I sat in the pre-dawn dark, watched the gathering glow in the east and heard the first bird break the stillness with song. Soon others joined in the gathering light until they filled the air with a chorus celebrating the break of day. It was as if the birds had waited through the long hours of darkness wondering if the sun would return, and, once it did, they were delirious with joy.
We sometimes feel that way, when the darkness closes in on us, as it has this Christmas season with the slaughter of innocent children in Connecticut. We sometimes wonder, as the birds seem to do, if the dawn of light and goodness will ever again dispel the darkness of violence and pain.
I have watched the sun rise over the snow-covered hills of Minnesota, painting the landscape with crimson and gold, its light sparking like diamonds on ice covered limbs. I have watched the sun stain the eastern horizon with purple and gray before penetrating the breaking clouds with shafts of gold. I have watched the day dawn over the mountains of Montana and Switzerland. I have seen it transform the sea into pink and purple waves. I watched the sunrise on the first day of the new millennium, bursting above the horizon as a brilliant ball of light in a clear blue sky.
The sunrise is the perfect symbol for God’s intervention into our world.

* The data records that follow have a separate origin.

(** ** polysolve on quadratics and with real output *)

(** X6.  On a polynomial of order 2, [polysolve] judges degeneracy by the
    default tolerance [EPS] and not by the caller's: it returns "Error:
    Quadratic equation has no solution." (in place of the "ill formed"
    failure of [quadratic]) exactly when |q| or |a| is below [EPS], and a
    root set otherwise. *)
Theorem polysolve_quadratic_degeneracy (rt : ReturnType) (poly : Polynomial)
    (tolerance : F) (max_iterations : Z) (random_device : nat -> nat -> F) :
  positive tolerance ->
  1 <= max_iterations ->
  order poly = 2%nat ->
  fle EPS (lit 0%Q) = false ->
  let a : C := coeff poly 2 in
  let q : C := quadratic_q (coeff poly 2) (coeff poly 1) (coeff poly 0) in
  if flt (cabs q) EPS || flt (cabs a) EPS
  then polysolve rt poly tolerance max_iterations random_device
       = Unexpected QuadraticNoSolution
  else exists out,
         polysolve rt poly tolerance max_iterations random_device = Value out.
Proof.
  intros Htol Hmax Hord Heps a q. subst a q. apply positive_guard in Htol.
  unfold polysolve. rewrite Htol, Hord.
  replace (max_iterations <? 1) with false by (symmetry; apply Z.ltb_ge; lia).
  change (2 <? 1)%nat with false. cbv iota.
  destruct poly as [cs]. unfold polysolve_roots. simpl coefficients. rewrite Hord.
  unfold quadratic. rewrite Heps, Hord. simpl negb. cbv iota.
  destruct (_ || _).
  - reflexivity.
  - rewrite (sortRoots_complex _ EPS Heps). simpl.
    apply sortRoots_answers, Htol.
Qed.

(** X7.  When [polysolve] succeeds with real output on a polynomial of
    order n, the values returned are the real parts of those of the n roots
    found whose imaginary part has magnitude below sqrt(tolerance), each
    taken once: at most n values, and none that is not the real part of a
    root found. *)
Theorem polysolve_real_output (poly : Polynomial) (tolerance : F)
    (max_iterations : Z) (random_device : nat -> nat -> F) (out : list F) :
  polysolve RT_real poly tolerance max_iterations random_device = Value out ->
  exists found kept,
    polysolve_roots poly tolerance max_iterations random_device = Value found /\
    length found = order poly /\
    Permutation
      (filter (fun r => negb (fle (fsqrt tolerance) (fabs (im r)))) found) kept /\
    out = map re kept /\
    (length out <= order poly)%nat.
Proof.
  unfold polysolve. intro H.
  destruct (fle tolerance (lit 0%Q)) eqn:Htol; [discriminate |].
  destruct (max_iterations <? 1); [discriminate |].
  destruct (order poly <? 1)%nat eqn:Hord; [discriminate |].
  apply Nat.ltb_ge in Hord.
  apply bind_value in H. destruct H as (found & Hfound & Hsort).
  rewrite (sortRoots_real found tolerance Htol) in Hsort. injection Hsort as <-.
  pose proof (polysolve_roots_length _ _ _ _ _ Hord Hfound) as Hlen.
  eexists found, _. split; [exact Hfound |]. split; [exact Hlen |].
  split; [apply std_sort_perm |]. split; [reflexivity |].
  rewrite length_map, <- (Permutation_length (std_sort_perm _ _)), <- Hlen.
  apply filter_length_le.
Qed.

End FurtherProperties.

(** * Properties of the earlier revision *)

Section EarlierRevision.

Context {F C : Type} {ops : Scalar F C} {consts : Constants F}.

Lemma v1_laguerre_loop_returns (poly d1poly d2poly : Polynomial) (tolerance : F)
    (max_iterations : Z) (dist : nat -> F) :
  forall (fuel : nat) (i : Z) (root : C) (drawn : nat),
    0 <= i ->
    (Z.to_nat (max_iterations - i) < fuel)%nat ->
    exists r,
      V1.laguerre_loop poly d1poly d2poly tolerance max_iterations dist
        fuel i root drawn = V1.Returns r.
Proof.
  induction fuel as [| fuel IH]; intros i root drawn Hi Hfuel.
  - lia.
  - simpl. destruct (max_iterations <=? i) eqn:Hmax; [eexists; reflexivity |].
    apply Z.leb_gt in Hmax.
    destruct (flt (cabs _) tolerance); [eexists; reflexivity |].
    destruct (Z.rem i 10 =? 0); apply IH; lia.
Qed.

(** X8.  [laguerre] of the earlier revision validates nothing and reports
    nothing: for every polynomial, guess, tolerance and iteration bound it
    returns a value, converged or not; when [max_iterations] is <= 0 the
    loop body never runs and the value is the guess itself. *)
Theorem v1_laguerre_always_returns (poly : Polynomial) (guess : C) (tolerance : F)
    (max_iterations : Z) (dist : nat -> F) :
  exists root,
    V1.laguerre poly guess tolerance max_iterations dist = V1.Returns root /\
    (max_iterations <= 0 -> root = guess).
Proof.
  unfold V1.laguerre.
  destruct (flt (cabs (eval poly guess)) tolerance).
  - exists guess. split; [reflexivity | reflexivity].
  - destruct (Z_le_gt_dec max_iterations 0) as [Hle | Hgt].
    + exists guess. split; [| reflexivity].
      simpl. replace (max_iterations <=? 0) with true by (symmetry; apply Z.leb_le; lia).
      reflexivity.
    + destruct (v1_laguerre_loop_returns poly (derivativeOf poly)
                  (derivativeOf (derivativeOf poly)) tolerance max_iterations dist
                  (S (Z.to_nat max_iterations)) 0 guess 0) as [r Hr]; try lia.
      exists r. split; [exact Hr | lia].
Qed.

When Jesus’ cousin, John, was born, his father, Zechariah understood the importance of his son’s birth. For nine months he had reflected on the angel’s announcement to him in the temple that he would have a son in his old age. He had been mute throughout Elizabeth’s pregnancy. But when John was born, his tongue was loosed and he burst into praise. He said, “And you, my child, will be called a prophet of the Most High; for you will go on before the Lord to prepare the way for him, to give his people the knowledge of salvation through the forgiveness of their sins, because of the tender mercy of our God, by which the rising sun will come to us from heaven to shine on those living in darkness and in the shadow of death, to guide our feet into the path of peace.” (Luke 1:76-79).
In every generation, those who have faith have seen the sunrise of God. Darkness cannot conquer it. Corrie Ten Boom and Dietrich Bonhoffer saw it during the dark days of Hitler’s holocaust. Louis Zamparini discovered it after surviving the Japanese POW camps. Rachel Scott and Cassie Bernall bore witness to it during the massacre at Columbine. The Amish of Lancaster County, Pennsylvania gave testimony to it after their daughters were gunned down in a one-room school. And thousands have borne witness this week in Connecticut to that light that refuses to be extinguished.
This is what John meant when he wrote, “In him was life, and that life was the light of all mankind. The light shines in the darkness, and the darkness has not overcome it. … The Word became flesh and made his dwelling among us. We have seen his glory, the glory of the one and only Son, who came from the Father, full of grace and truth.” (John 1:4-14).